* What needs to be done: Using the records below, write out again exactly the lines that begin at the line containing "match p, s with" and end at the line containing "Fixpoint of_js (s", and no other lines.

-*-*-

(* ===== verification/Js.v ===== *)
(** JavaScript values as they come out of [JSON.parse] or a request body, and the
    string operations the server code applies to them. *)
From S2P Require Import Prelude Bytes Base64 Utf8.
From Stdlib Require Import Ascii.

(** [JUndef] is the value of an absent property. *)
Inductive jsval :=
| JUndef
| JNull
| JBool (b : bool)
| JNum (z : Z)
| JStr (s : jstr)
| JArr (l : list jsval)
| JObj (fields : list (jstr * jsval)).

(** [o.k] on an object read from JSON; own properties only, and an array has
    none of the properties the code asks for. *)
Fixpoint assoc {A} (k : jstr) (l : list (jstr * A)) : option A :=
  match l with
  | [] => None
  | (k', a) :: l' => if bool_decide (k = k') then Some a else assoc k l'
  end.

Definition prop (v : jsval) (k : string) : jsval :=
  match v with JObj fields => default JUndef (assoc (js k) fields) | _ => JUndef end.

(** [s.length]: astral characters count for two code units. *)
Definition js_length (s : jstr) : Z :=
  foldr (fun c n => (if c <? 65536 then 1 else 2) + n) 0 s.

(** White space and line terminators of ECMAScript. *)
Definition js_space (c : Z) : bool :=
  ((9 <=? c) && (c <=? 13)) || (c =? 32) || (c =? 160) || (c =? 5760) ||
  ((8192 <=? c) && (c <=? 8202)) || (c =? 8232) || (c =? 8233) || (c =? 8239) ||
  (c =? 8287) || (c =? 12288) || (c =? 65279).

Fixpoint trim_start (s : jstr) : jstr :=
  match s with c :: s' => if js_space c then trim_start s' else s | [] => [] end.
Definition trim (s : jstr) : jstr := rev (trim_start (rev (trim_start s))).

(** [s.indexOf(c)] and the two halves around it; [None] is -1. *)
Fixpoint cut (c : Z) (s : jstr) : option (jstr * jstr) :=
  match s with
  | [] => None
  | x :: s' =>
      if x =? c then Some ([], s')
      else match cut c s' with Some (a, b) => Some (x :: a, b) | None => None end
  end.

(** [s.split(c)] for a one-character separator. *)
Fixpoint split (c : Z) (s : jstr) : list jstr :=
  match s with
  | [] => [[]]
  | x :: s' =>
      if x =? c then [] :: split c s'
      else match split c s' with w :: ws => (x :: w) :: ws | [] => [[x]] end
  end.

Fixpoint startsWith (p s : jstr) : bool :=
  match p, s with
  | [], _ => true
  | a :: p', b :: s' => (a =? b) && startsWith p' s'
  | _ :: _, [] => false
  end.

(** [/[A-Za-z0-9_-]/] *)
Definition url_char (c : Z) : bool :=
  ((65 <=? c) && (c <=? 90)) || ((97 <=? c) && (c <=? 122)) || ((48 <=? c) && (c <=? 57)) ||
  (c =? 95) || (c =? 45).

(** The text as a byte string, when every character fits: what libsodium's
    [from_base64] reads. *)
Fixpoint of_js (s : jstr) : option string :=
  match s with
  | [] => Some ""%string
  | c :: s' =>
      if (0 <=? c) && (c <? 256) then String (chr c) <$> of_js s' else None
  end.

Lemma js_app a b : js (a ++ b)%string = js a ++ js b.
Proof. induction a as [|c a IH]; [done|]. exact (f_equal (cons (code c)) IH). Qed.

Lemma code_range c : 0 <= code c < 256.
Proof. unfold code. pose proof (N_ascii_bounded c). lia. Qed.

Lemma of_js_js s : of_js (js s) = Some s.
Proof.
  induction s as [|c s IH]; [done|]. cbn [js of_js]. pose proof (code_range c).
  rewrite IH. replace ((0 <=? code c) && (code c <? 256)) with true by lia.
  cbn. unfold chr, code. by rewrite N2Z.id, ascii_N_embedding.
Qed.

Lemma js_inj a b : js a = js b -> a = b.
Proof. intros E. apply (f_equal of_js) in E. rewrite !of_js_js in E. by simplify_eq. Qed.

Lemma url_char_js s : str_forall is_b64url_char s = true -> forallb url_char (js s) = true.
Proof.
  induction s as [|c s IH]; [done|]. cbn. intros H. apply andb_true_iff in H as [Hc Hs].
  rewrite IH by done. rewrite andb_true_r. revert Hc. clear.
  destruct c as [[] [] [] [] [] [] [] []]; vm_compute; auto.
Qed.

(** A separator outside the alphabet of the parts. *)
Lemma split_last c s : forallb (fun x => negb (x =? c)) s = true -> split c s = [s].
Proof.
  induction s as [|x s IH]; [done|]. cbn. intros H. bools. rewrite IH by done.
  rewrite (proj2 (Z.eqb_neq x c)) by done. done.
Qed.

Lemma split_word c w s :
  forallb (fun x => negb (x =? c)) w = true -> split c (w ++ c :: s) = w :: split c s.
Proof.
  induction w as [|x w IH]; cbn; intros H; [by rewrite Z.eqb_refl|]. bools.
  rewrite IH by done. by rewrite (proj2 (Z.eqb_neq x c)).
Qed.

Lemma cut_word c w s :
  forallb (fun x => negb (x =? c)) w = true -> cut c (w ++ c :: s) = Some (w, s).
Proof.
  induction w as [|x w IH]; cbn; intros H; [by rewrite Z.eqb_refl|]. bools.
  rewrite IH by done. by rewrite (proj2 (Z.eqb_neq x c)).
Qed.

Lemma url_not_colon w : forallb url_char w = true -> forallb (fun x => negb (x =? 58)) w = true.
Proof.
  intros H. apply forallb_forall. intros x Hx. rewrite forallb_forall in H. apply H in Hx.
  destruct (Z.eqb_spec x 58) as [->|]; [vm_compute in Hx; discriminate|done].
Qed.

Lemma startsWith_app p s : startsWith p (p ++ s) = true.
Proof. induction p as [|a p IH]; [done|]. cbn. by rewrite Z.eqb_refl. Qed.

Lemma startsWith_elem p s x : startsWith p s = true -> x ∈ p -> x ∈ s.
Proof.
  revert s. induction p as [|a p IH]; intros s Hs Hx; [by apply not_elem_of_nil in Hx|].
  destruct s as [|b s]; [done|]. cbn in Hs. bools. subst b.
  apply elem_of_cons in Hx as [->|Hx]; [by left|right; by apply IH].
Qed.

(** ** A [Map], in insertion order *)

(** [m.set(k, a)]: an existing key keeps its place. *)
Fixpoint map_set {A} (k : jstr) (a : A) (m : list (jstr * A)) : list (jstr * A) :=
  match m with
  | [] => [(k, a)]
  | (k', a') :: m' => if bool_decide (k = k') then (k', a) :: m' else (k', a') :: map_set k a m'
  end.

(** A [Set] filled in order. *)
Definition set_add (s : list jstr) (x : jstr) : list jstr :=
  if bool_decide (x ∈ s) then s else s ++ [x].
Definition set_of (l : list jstr) : list jstr := foldl set_add [] l.

Lemma assoc_set {A} k (a : A) m k' :
  assoc k' (map_set k a m) = if bool_decide (k' = k) then Some a else assoc k' m.
Proof.
  induction m as [|[x y] m IH]; cbn; [done|]. destruct (bool_decide (k = x)) eqn:Hx; cbn.
  - apply bool_decide_eq_true in Hx as <-. by case_bool_decide.
  - apply bool_decide_eq_false in Hx. rewrite IH. repeat case_bool_decide; congruence.
Qed.

Lemma map_set_keys {A} k (a : A) m x : x ∈ (map_set k a m).*1 <-> x = k \/ x ∈ m.*1.
Proof.
  induction m as [|[k' a'] m IH]; cbn; [set_solver|]. case_bool_decide; cbn; set_solver.
Qed.

Lemma map_set_nodup {A} k (a : A) m : NoDup m.*1 -> NoDup (map_set k a m).*1.
Proof.
  induction m as [|[k' a'] m IH]; cbn; intros H; [by apply NoDup_singleton|].
  apply NoDup_cons in H as [Hk Hm]. case_bool_decide; cbn; [by constructor|].
  constructor; [|by apply IH]. rewrite map_set_keys. naive_solver.
Qed.
#[export] Hint Resolve map_set_nodup : nyx.

Lemma map_set_elem {A} k (a : A) m x y :
  (x, y) ∈ map_set k a m -> (x = k /\ y = a) \/ (x, y) ∈ m.
Proof.
  induction m as [|[k' a'] m IH]; cbn; [set_solver|]. case_bool_decide; set_solver.
Qed.

Lemma assoc_elem {A} k (m : list (jstr * A)) a :
  assoc k m = Some a -> (k, a) ∈ m.
Proof.
  induction m as [|[x y] m IH]; cbn; [done|]. case_bool_decide; [|set_solver].
  intros [= ->]. subst. set_solver.
Qed.

Lemma assoc_nodup {A} k (m : list (jstr * A)) a :
  NoDup m.*1 -> (k, a) ∈ m -> assoc k m = Some a.
Proof.
  induction m as [|[x y] m IH]; cbn; intros Hn Ha; [by apply not_elem_of_nil in Ha|].
  apply NoDup_cons in Hn as [Hx Hn]. apply elem_of_cons in Ha as [[= -> ->]|Ha].
  - by rewrite bool_decide_eq_true_2.
  - rewrite bool_decide_eq_false_2; [by apply IH|]. intros ->. apply Hx.
    apply (list_elem_of_fmap_2 fst) in Ha. exact Ha.
Qed.

Lemma set_add_elem s x y : y ∈ set_add s x <-> y ∈ s \/ y = x.
Proof. unfold set_add. case_bool_decide; set_solver. Qed.

Lemma set_of_elem l x : x ∈ set_of l <-> x ∈ l.
Proof.
  unfold set_of. assert (H : forall s, x ∈ foldl set_add s l <-> x ∈ s \/ x ∈ l);
    [|rewrite H; set_solver].
  induction l as [|y l IH]; intros s; cbn; [set_solver|]. rewrite IH, set_add_elem. set_solver.
Qed.

Lemma set_of_nodup l : NoDup (set_of l).
Proof.
  unfold set_of. assert (H : forall s, NoDup s -> NoDup (foldl set_add s l)).
  { induction l as [|y l IH]; intros s Hs; [done|]. cbn. apply IH. unfold set_add.
    case_bool_decide; [done|]. apply NoDup_app. split_and!; [done| |by apply NoDup_singleton].
    set_solver. }
  apply H. constructor.
Qed.

Lemma map_set_new {A} k (a : A) m : assoc k m = None -> map_set k a m = m ++ [(k, a)].
Proof.
  induction m as [|[k' a'] m IH]; cbn; [done|]. case_bool_decide; [done|]. intros Hm. by rewrite IH.
Qed.

Lemma js_length_nonneg s : 0 <= js_length s.
Proof.
  induction s as [|c s IH]; [done|]. change (0 <= (if c <? 65536 then 1 else 2) + js_length s).
  destruct (c <? 65536); lia.
Qed.

Lemma js_length_js s : js_length (js s) = slen s.
Proof.
  induction s as [|c s IH]; [done|]. cbn [js]. unfold js_length in *. cbn [foldr]. rewrite IH.
  pose proof (code_range c). ztest. unfold slen. cbn [String.length]. lia.
Qed.

Lemma map_set_length {A} k (a : A) m :
  length (map_set k a m) = length m \/ length (map_set k a m) = S (length m).
Proof. induction m as [|[k' a'] m IH]; cbn; [by right|]. case_bool_decide; cbn; lia. Qed.

Lemma map_set_old {A} k (a b : A) m : assoc k m = Some b -> length (map_set k a m) = length m.
Proof.
  induction m as [|[k' a'] m IH]; cbn; [done|]. case_bool_decide; [done|]. intros Hm. cbn. by rewrite IH.
Qed.

Lemma map_set_not_nil {A} k (a : A) m : map_set k a m <> [].
Proof. destruct m as [|[k' a'] m]; cbn; [discriminate|]. case_bool_decide; discriminate. Qed.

-*-*-

* Written solution:
  match p, s with
  | [], _ => true
  | a :: p', b :: s' => (a =? b) && startsWith p' s'
  | _ :: _, [] => false
  end.

(** [/[A-Za-z0-9_-]/] *)
Definition url_char (c : Z) : bool :=
  ((65 <=? c) && (c <=? 90)) || ((97 <=? c) && (c <=? 122)) || ((48 <=? c) && (c <=? 57)) ||
  (c =? 95) || (c =? 45).

(** The text as a byte string, when every character fits: what libsodium's
    [from_base64] reads. *)
Fixpoint of_js (s : jstr) : option string :=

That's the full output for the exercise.